So, I guess I am in the minority in that I don't love Dead Pool. I saw the first one and enjoyed it, but I didn't think it was the great piece of comedic/super hero/cinema that most think it is.
It was good, but I don't get the great love so many have for it. Including my son.
Its not that its a great piece of comedic/super hero/cinema...
Its because its different. It works. It does things "right".
It also helps if you're a comic book nerd like me.
Much of his appeal is because "The Merc with a Mouth" is not really a superhero, he's actually an antihero.
He jokes incessantly and breaks the fourth wall. He is self-aware. He is a fictional comic book character who KNOWS he is a fictional comic book character. This is so meta its hilarious, and is unlike any other traditional "superhero" character.
He was hugely popular in the comic world right away.
Another reason the Deadpool movies are popular is because the casting of Ryan Reynolds as Deadpool is literally "perfect":
The Deadpool character first appeared in comic books in the 1990s
This was his description back then:
"a disfigured
Canadian mercenary with superhuman regenerative healing abilities. He is known for his tendency to joke incessantly and break the fourth wall for humorous effect."
In the 2004 comic series Cable & Deadpool, he refers to his own scarred appearance as "

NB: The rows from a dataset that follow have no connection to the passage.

(** One test of acquiresleep's loop by thread [t]. *)
Definition acquiresleep_try (t : nat) (s : sls) : sls :=
  if sl_locked (sl s) then Sls (sl s) (<[t := TSleep]> (threads s))
  else Sls (Sleeplock true (pid_of t)) (<[t := TOwn]> (threads s)).

Definition wakeup_sl (x : tstate) : tstate := match x with TSleep => TWoken | _ => x end.

Definition releasesleep (t : nat) (s : sls) : sls :=
  Sls (Sleeplock false 0) (wakeup_sl <$> <[t := TOut]> (threads s)).

Inductive sl_step : sls → sls → Prop :=
  | sl_acquire t s x :
      threads s !! t = Some x → x = TOut ∨ x = TWoken → sl_step s (acquiresleep_try t s)
  | sl_release t s :
      threads s !! t = Some TOwn → sl_step s (releasesleep t s)
  | sl_kill t s :
      threads s !! t = Some TSleep → sl_step s (Sls (sl s) (<[t := TWoken]> (threads s))).

Inductive sl_reachable (n : nat) : sls → Prop :=
  | sl_init : sl_reachable n (Sls initsleeplock (replicate n TOut))
  | sl_next s s' : sl_reachable n s → sl_step s s' → sl_reachable n s'.

(** ** The operations of one core *)

(** The kernel's array agrees with the hardware: cpus[k] is core k. *)
Record wf_mach (s : mach) : Prop := WfMach {
  wf_len : length (cores s) = length (cpus s);
  wf_ids : ∀ k, (k < length (cpus s))%nat → e_apicid (core_of k s) = apicid (cpu_of k s);
  wf_nodup : NoDup (apicid <$> cpus s)
}.

Lemma find_apicid_lookup cs k c i :
  NoDup (apicid <$> cs) → cs !! k = Some c → find_apicid (apicid c) i cs = Some (i + k)%nat.
Proof.
  revert k i. induction cs as [|c' cs IH]; intros k i Hnd Hk; [done|].
  cbn [fmap list_fmap] in Hnd. apply list.NoDup_cons in Hnd as [Hni Hnd].
  destruct k as [|k]; simpl in *.
  - injection Hk as ->. rewrite Z.eqb_refl. f_equal. lia.
  - destruct (Z.eqb_spec (apicid c') (apicid c)) as [E|E].
    + destruct Hni. rewrite E. apply list_elem_of_fmap. exists c. split; [done|].
      by eapply list_elem_of_lookup_2.
    + rewrite (IH k) by done. f_equal. lia.
Qed.

Lemma cpu_of_lookup k s : (k < length (cpus s))%nat → cpus s !! k = Some (cpu_of k s).
Proof. intros H. unfold cpu_of. by destruct (lookup_lt_is_Some_2 _ _ H) as [c ->]. Qed.

Lemma mycpu_self k s :
  wf_mach s → (k < length (cpus s))%nat → e_if (core_of k s) = false → mycpu k s = Ok k s.
Proof.
  intros Hwf Hk Hif. unfold mycpu, readeflags_if, lapicid, gets, mbind, M_bind.
  rewrite Hif. rewrite (wf_ids s Hwf k Hk).
  by rewrite (find_apicid_lookup _ k _ _ (wf_nodup s Hwf) (cpu_of_lookup k s Hk)).
Qed.

(** The machine with core k's interrupt flag and cpu k's nesting replaced. *)
Definition set_core (k : nat) (f : bool) (n : Z) (i : bool) (s : mach) : mach :=
  Mach (<[k := Core f (e_apicid (core_of k s))]> (cores s))
       (<[k := Cpu (apicid (cpu_of k s)) n i]> (cpus s)) (lks s).

Lemma core_of_set k j f n i s :
  (k < length (cores s))%nat →
  core_of j (set_core k f n i s)
  = if decide (j = k) then Core f (e_apicid (core_of k s)) else core_of j s.
Proof.
  intros Hk. unfold core_of at 1. simpl. case_decide as E.
  - subst. by rewrite list_lookup_insert_eq.
  - by rewrite list_lookup_insert_ne.
Qed.

Lemma cpu_of_set k j f n i s :
  (k < length (cpus s))%nat →
  cpu_of j (set_core k f n i s)
  = if decide (j = k) then Cpu (apicid (cpu_of k s)) n i else cpu_of j s.
Proof.
  intros Hk. unfold cpu_of at 1. simpl. case_decide as E.
  - subst. by rewrite list_lookup_insert_eq.
  - by rewrite list_lookup_insert_ne.
Qed.

Lemma lock_of_set_core k l f n i s : lock_of l (set_core k f n i s) = lock_of l s.
Proof. done. Qed.

Lemma wf_set_core k f n i s :
  wf_mach s → (k < length (cpus s))%nat → wf_mach (set_core k f n i s).
Proof.
  intros [Hl Hi Hn] Hk. split.
  - simpl. by rewrite !length_insert.
  - simpl. rewrite length_insert. intros j Hj.
    rewrite core_of_set, cpu_of_set by lia. case_decide; subst; simpl; by apply Hi.
  - simpl. rewrite list_fmap_insert. simpl. rewrite list_insert_id; [done|].
    rewrite list_lookup_fmap, cpu_of_lookup by done. done.
Qed.

Lemma set_core_twice k f n i f' n' i' s :
  wf_mach s → (k < length (cpus s))%nat →
  set_core k f' n' i' (set_core k f n i s) = set_core k f' n' i' s.
Proof.
  intros Hwf Hk. pose proof (wf_len s Hwf). unfold set_core at 1.
  rewrite core_of_set, cpu_of_set by lia. rewrite !decide_True by done. simpl.
  by rewrite !list_insert_insert_eq.
Qed.

Lemma set_core_same k s :
  wf_mach s → (k < length (cpus s))%nat →
  set_core k (e_if (core_of k s)) (ncli (cpu_of k s)) (intena (cpu_of k s)) s = s.
Proof.
  intros Hwf Hk. pose proof (wf_len s Hwf). unfold set_core.
  destruct s as [cs cp ls]; simpl in *. f_equal.
  - apply list_insert_id. unfold core_of; simpl.
    destruct (lookup_lt_is_Some_2 cs k ltac:(lia)) as [[f a] ->]. done.
  - apply list_insert_id. unfold cpu_of; simpl.
    destruct (lookup_lt_is_Some_2 cp k ltac:(lia)) as [[a n i] ->]. done.
Qed.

Ryan Reynolds crossed with a Shar Pei"
So when Ryan Reynolds was cast as Deadpool 12 years later, comic book fans went apeshit. Ryan is Canadian, and is just as witty and sarcastic in real life as the Deadpool character from the comics. His real life personality was just like Deadpools
Another reason Ryan's casting is perfect, is Ryans's real-life friendship and fake-feud with Hugh Jackman, who plays Wolverine. In the comics, the original story of the Deadpool character actually had ties to Wolverine's history. And Ryan makes references to Wolverine in the first Deadpool movie. Its perfect.

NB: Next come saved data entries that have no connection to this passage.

(* ===== verification/Dll.v ===== *)
(** * Dll: circular doubly linked lists through a head node

    The buffer cache threads its buffers on a circular list by their prev and
    next pointers.  Here the two pointer fields are functions on node numbers;
    [seg nx pv a l b] says that following next from [a] passes the nodes [l]
    and arrives at [b], and that prev leads back.  [unlink] and [push_front]
    are the pointer assignments of brelse (bio.c); the lemmas show what list
    they leave. *)

From Stdlib Require Import Lia.
From stdpp Require Import base option list sets.

Definition ptr : Type := nat → nat.

Definition setp (f : ptr) (x v : nat) : ptr := λ y, if decide (y = x) then v else f y.

Fixpoint seg (nx pv : ptr) (a : nat) (l : list nat) (b : nat) : Prop :=
  match l with
  | [] => nx a = b ∧ pv b = a
  | c :: l => nx a = c ∧ pv c = a ∧ seg nx pv c l b
  end.

(** b->next->prev = b->prev; b->prev->next = b->next *)
Definition unlink (nx pv : ptr) (x : nat) : ptr * ptr :=
  let pv := setp pv (nx x) (pv x) in
  let nx := setp nx (pv x) (nx x) in
  (nx, pv).

(** b->next = head.next; b->prev = &head; head.next->prev = b; head.next = b *)
Definition push_front (nx pv : ptr) (h x : nat) : ptr * ptr :=
  let nx := setp nx x (nx h) in
  let pv := setp pv x h in
  let pv := setp pv (nx h) x in
  let nx := setp nx h x in
  (nx, pv).

Lemma setp_eq f x v : setp f x v x = v.
Proof. unfold setp. by rewrite decide_True. Qed.

Lemma setp_ne f x v y : y ≠ x → setp f x v y = f y.
Proof. intros. unfold setp. by rewrite decide_False. Qed.

Lemma seg_app nx pv a l1 c l2 b :
  seg nx pv a (l1 ++ c :: l2) b ↔ seg nx pv a l1 c ∧ seg nx pv c l2 b.
Proof.
  revert a. induction l1 as [|d l1 IH]; intros a; simpl; [tauto|]. rewrite IH. tauto.
Qed.

Lemma seg_ext nx pv nx' pv' a l b :
  (∀ y, y = a ∨ y ∈ l → nx y = nx' y) → (∀ y, y ∈ l ∨ y = b → pv y = pv' y) →
  seg nx pv a l b → seg nx' pv' a l b.
Proof.
  revert a. induction l as [|c l IH]; intros a Hn Hp; simpl.
  - rewrite <- Hn, <- Hp by set_solver. done.
  - rewrite <- Hn, <- Hp by set_solver. intros (? & ? & ?). split_and!; [done..|].
    apply IH; [..|done]; set_solver.
Qed.

(** The node before the end, and the first node, of a segment. *)
Lemma seg_last nx pv a l b : seg nx pv a l b → pv b = default a (last l).
Proof.
  revert a. induction l as [|c l IH]; intros a; simpl; [by intros [_ ?]|].
  intros (_ & _ & H). rewrite (IH _ H), last_cons. by destruct (last l).
Qed.

Lemma seg_first nx pv a l b : seg nx pv a l b → nx a = default b (head l).
Proof. destruct l; simpl; naive_solver. Qed.

Lemma seg_snoc nx pv a l c b :
  seg nx pv a (l ++ [c]) b ↔ seg nx pv a l c ∧ nx c = b ∧ pv b = c.
Proof. rewrite seg_app. done. Qed.

(** Seen backwards, the segment is its reverse. *)
Lemma seg_rev nx pv a l b : seg nx pv a l b → seg pv nx b (reverse l) a.
Proof.
  revert a. induction l as [|c l IH]; intros a; simpl; [by intros [? ?]|].
  intros (? & ? & ?). rewrite reverse_cons, seg_snoc. auto.
Qed.

(** The pointers of a segment stay in it. *)
Lemma seg_next_in nx pv a l b y : seg nx pv a l b → y = a ∨ y ∈ l → nx y ∈ l ++ [b].
Proof.
  revert a. induction l as [|c l IH]; intros a; simpl.
  - intros [<- _] [->|?]; set_solver.
  - intros (Hc & _ & Hs) [->|[->|Hy]%elem_of_cons]; [set_solver|..];
      apply elem_of_cons; right; eapply IH; eauto.
Qed.

(** Cutting the last link of a segment and closing it elsewhere. *)
Lemma seg_close nx pv a l b n :
  NoDup (a :: l) → n ∉ l → seg nx pv a l b →
  seg (setp nx (pv b) n) (setp pv n (pv b)) a l n.
Proof.
  intros Hnd Hn H. pose proof (seg_last _ _ _ _ _ H) as Hlast.
  destruct l as [|c l] using rev_ind; [|clear IHl].
  - simpl in *. destruct H as [H1 H2]. rewrite H2. by rewrite !setp_eq.
  - rewrite last_snoc in Hlast. simpl in Hlast. rewrite Hlast.
    apply seg_app in H as [Hl [Hc1 Hc2]]. apply seg_app. split.
    + eapply seg_ext; [..|exact Hl].
      * intros y Hy. rewrite setp_ne; [done|]. intros ->.
        apply list.NoDup_cons in Hnd as [Ha Hnd]. apply NoDup_app in Hnd as (_ & Hnd & _).
        set_solver.
      * intros y Hy. rewrite setp_ne; [done|]. intros ->. set_solver.
    + simpl. by rewrite !setp_eq.
Qed.

Lemma unlink_seg nx pv h l1 x l2 :
  NoDup (h :: l1 ++ x :: l2) → seg nx pv h (l1 ++ x :: l2) h →
  seg (unlink nx pv x).1 (unlink nx pv x).2 h (l1 ++ l2) h.
Proof.
  intros Hnd H. apply seg_app in H as [H1 H2]. unfold unlink. simpl.
  assert (NoDup (h :: l1)) as Hnd1.
  { apply list.NoDup_cons in Hnd as [? Hnd]. apply NoDup_app in Hnd as (? & _ & _).
    apply list.NoDup_cons. set_solver. }
  assert (x ∉ l1 ∧ x ∉ l2 ∧ h ≠ x ∧ h ∉ l1 ∧ h ∉ l2 ∧ (∀ y, y ∈ l1 → y ∉ l2) ∧ NoDup l2)
    as (Hx1 & Hx2 & Hhx & Hh1 & Hh2 & Hdisj & Hnd2).
  { apply list.NoDup_cons in Hnd as [? Hnd]. apply NoDup_app in Hnd as (? & Hd & Hnd).
    apply list.NoDup_cons in Hnd as [? ?]. set_solver. }
  pose proof (seg_last _ _ _ _ _ H1) as Hp. pose proof (seg_first _ _ _ _ _ H2) as Hn.
  assert (setp pv (nx x) (pv x) x = pv x) as Hpx.
  { apply setp_ne. rewrite Hn. destruct l2; simpl; set_solver. }
  rewrite Hpx. destruct l2 as [|n l2]; simpl in Hn.
  - rewrite app_nil_r. rewrite Hn. apply seg_close; [done | set_solver | done].
  - rewrite Hn. apply seg_app. destruct H2 as (_ & _ & H2). split.
    + apply seg_close; [done | set_solver | done].
    + eapply seg_ext; [..|exact H2].
      * intros y Hy. rewrite setp_ne; [done|]. rewrite Hp.
        destruct (last l1) as [z|] eqn:E; simpl; [|set_solver].
        apply last_Some in E as [l1' ->]. set_solver.
      * intros y Hy. rewrite setp_ne; [done|]. apply list.NoDup_cons in Hnd2. set_solver.
Qed.

Lemma push_front_seg nx pv h x l :
  NoDup (h :: l) → x ∉ h :: l → seg nx pv h l h →
  seg (push_front nx pv h x).1 (push_front nx pv h x).2 h (x :: l) h.
Proof.
  intros Hnd Hx H. unfold push_front. simpl.
  assert (h ≠ x) as Hhx by set_solver.
  assert (x ≠ h) as Hxh by set_solver.
  pose proof (seg_first _ _ _ _ _ H) as Hf. rewrite (setp_ne _ x _ h) by done.
  assert (nx h ≠ x) as Hnx. { rewrite Hf. destruct l; simpl; set_solver. }
  rewrite setp_eq. split; [done|].
  rewrite (setp_ne _ (nx h)) by done. rewrite setp_eq. split; [done|].
  destruct l as [|c l]; simpl in *.
  - destruct H as [H1 H2]. rewrite H1. rewrite setp_ne, setp_eq by done. by rewrite setp_eq.
  - destruct H as (H1 & H2 & H3). rewrite H1.
    rewrite (setp_ne _ h) by done. rewrite !setp_eq. split_and!; [done..|].
    apply list.NoDup_cons in Hnd as [Hh Hnd]. apply list.NoDup_cons in Hnd as [Hc Hnd].
    eapply seg_ext; [..|exact H3].
    + intros y Hy. rewrite !setp_ne; [done|..]; set_solver.
    + intros y Hy. rewrite !setp_ne; [done|..]; set_solver.
Qed.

The breaking of the 4th wall and the self-awareness that he is a fictional comic book character allows Deadpool to make pop culture references like in Deadpool 2 where he makes wisecracks about the X-Men movies, such as Deadpool asking Colossus if Professor X is the James McAvoy or the Patrick Stewart version, and in his interaction with Cable (played by Josh Brolin) he makes references to The Goonies (a movie Josh was in), Thanos (which Josh played in the Avengers), and the 'Do you want to build a snowman/Papa can you hear me' reference, where the latter was a song sang by Barbra Streisand, who is married to Josh Brolins dad, James Brolin. Deadpool takes shots at not just other Marvel movies, but DC comics movies, James Bond movies, John Wick movies, etc. There are so many inside jokes and easter eggs... Its stuff like this that many find hilarious and geek out over.
The comic book references are largely what fans are looking forward to in Deadpool 3/aka Deadpool and Wolverine.

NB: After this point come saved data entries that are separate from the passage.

Lemma brelse_wp s i b :
  wf_bst s → holds s i b →
  (is_dirty (buf_of i s) = false → b_data (buf_of i s) = disk_get (dsk s) b) →
  wp (brelse i) (λ _, brelse_post s i) s.
Proof.
  intros W Hh Hclean. pose proof Hh as (Hi & Hl & Hp & Hd & Hb & Hv).
  pose proof (wf_nbuf _ _ W Hi) as Hlen. pose proof (wf_buf _ W i Hi) as [O1 O2 O3 O4].
  rewrite Hl in O2.
  unfold brelse, holdingsleep_b, releasesleep_b, acquire_bcache, release_bcache.
  wp_steps. rewrite (holds_holding _ _ _ Hh). cbn [negb]. wp_steps.
  rewrite bc_lock_upd, (wf_lock _ W). wp_steps. autorewrite with bio.
  rewrite !upd_put, !put_put, !put_eq by (rewrite ?length_put, ?length_upd; done).
  cbn [b_refcnt set_refcnt set_lk]. rewrite O2. change (u32 (1 - 1) =? 0) with true.
  unfold when. wp_steps. change (bc_lock (move_front _ _)) with true. cbn iota. wp_steps.
  rewrite lock_move_front. change (set_bc_lock false (put_buf i ?x (set_bc_lock true s)))
    with (put_buf i x (set_bc_lock false s)).
  rewrite (unlock_id s) by apply (wf_lock _ W). fold (released (buf_of i s)).
  change (buf_of i (set_bc_lock true s)) with (buf_of i s).
  change (set_refcnt _ _) with (released (buf_of i s)).
  assert (wf_bst (put_buf i (released (buf_of i s)) s)) as W1.
  { apply wf_put; try done.
    - split; [done..|]. intros _ _ _ Hdt. simpl. rewrite Hb. by apply Hclean.
    - simpl. intros _ j Hj Hji Hdj Hbj. destruct Hji. apply (wf_keys _ W); congruence. }
  assert (strip (buf_of i (move_front i (put_buf i (released (buf_of i s)) s))) =
          strip (released (buf_of i s))) as Hst by by rewrite move_front_strip, put_eq.
  destruct (strip_inj _ _ Hst) as (F1 & F2 & F3 & F4 & F5 & F6).
  split; try done.
  - by apply wf_move_front.
  - intros c. rewrite (view_strip (put_buf i (released (buf_of i s)) s)); [|done|intros; apply move_front_strip].
    apply view_same; [|intros; by apply (put_field b_data)|done].
    intros c' j. unfold copy_of. by rewrite (put_field (cached_as ROOTDEV c')), (put_field is_valid).
  - intros j Hj. rewrite move_front_strip, put_ne; done.
  - by rewrite F4.
  - intros l1 l2 Hr. apply move_front_ring; [apply (wf_len _ W1)|].
    eapply seg_ptrs; [..|exact Hr]; intros j; by apply put_field.
Qed.

(** ** bwrite, and stores into a buffer's data *)

(** b->data = ..., as the callers of bread write it. *)
Definition bset (i : nat) (d : block) : M bst unit := modify (upd_buf i (set_data d)).

Definition written (b : buf) : buf :=
  set_flags (Z.lor (Z.land (Z.lor (b_flags b) B_DIRTY) (Z.lnot B_DIRTY)) B_VALID) b.

Lemma written_flags b : is_valid (written b) = true ∧ is_dirty (written b) = false.
Proof.
  unfold is_valid, is_dirty, written. cbn [b_flags set_flags].
  destruct (flags_bits (Z.land (Z.lor (b_flags b) B_DIRTY) (Z.lnot B_DIRTY))) as (-> & -> & _).
  by destruct (flags_bits (Z.lor (b_flags b) B_DIRTY)) as (_ & _ & _ & _ & _ & ->).
Qed.

Lemma disk_get_put d b x c : disk_get (disk_put d b x) c = if decide (c = b) then x else disk_get d c.
Proof.
  unfold disk_get, disk_put. simpl. case_decide; subst; [by rewrite lookup_insert_eq|].
  by rewrite lookup_insert_ne.
Qed.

Now that all the licenses/rights are own by one entity (Disney), all the previous owners of the different Marvel products (Spiderman, X-men, Avengers, etc) which all had different owners at one time (Sony, 20th Century Fox, etc) are all now in the MCU (Marvel Cinematic Universe). For example: many people may not have noticed, or not understood why, the Avengers movies could not refer to certain characters as "mutants". They were instead referred to as "enhanced" e.g. the Maximoff twins (Scarlet Witch and Quicksilver). The MCU previously didn't own the rights to use the word "mutant". So now that all the legal entanglements have been resolved,the Deadpool movies can now reference any X-Men or Avenger character, and vice versa. Also, it seems that Wolverine will be wearing his traditional yellow outfit from the comics, which the X-Men movies went away from.
Again, these are the kinds of things that comic book nerds geek out over.
Everything will finally be "right" in the latest Deadpool movie.
The teaming up of Ryan and Hugh as Deadpool and Wolverine is what fans have been craving for almost 10 years.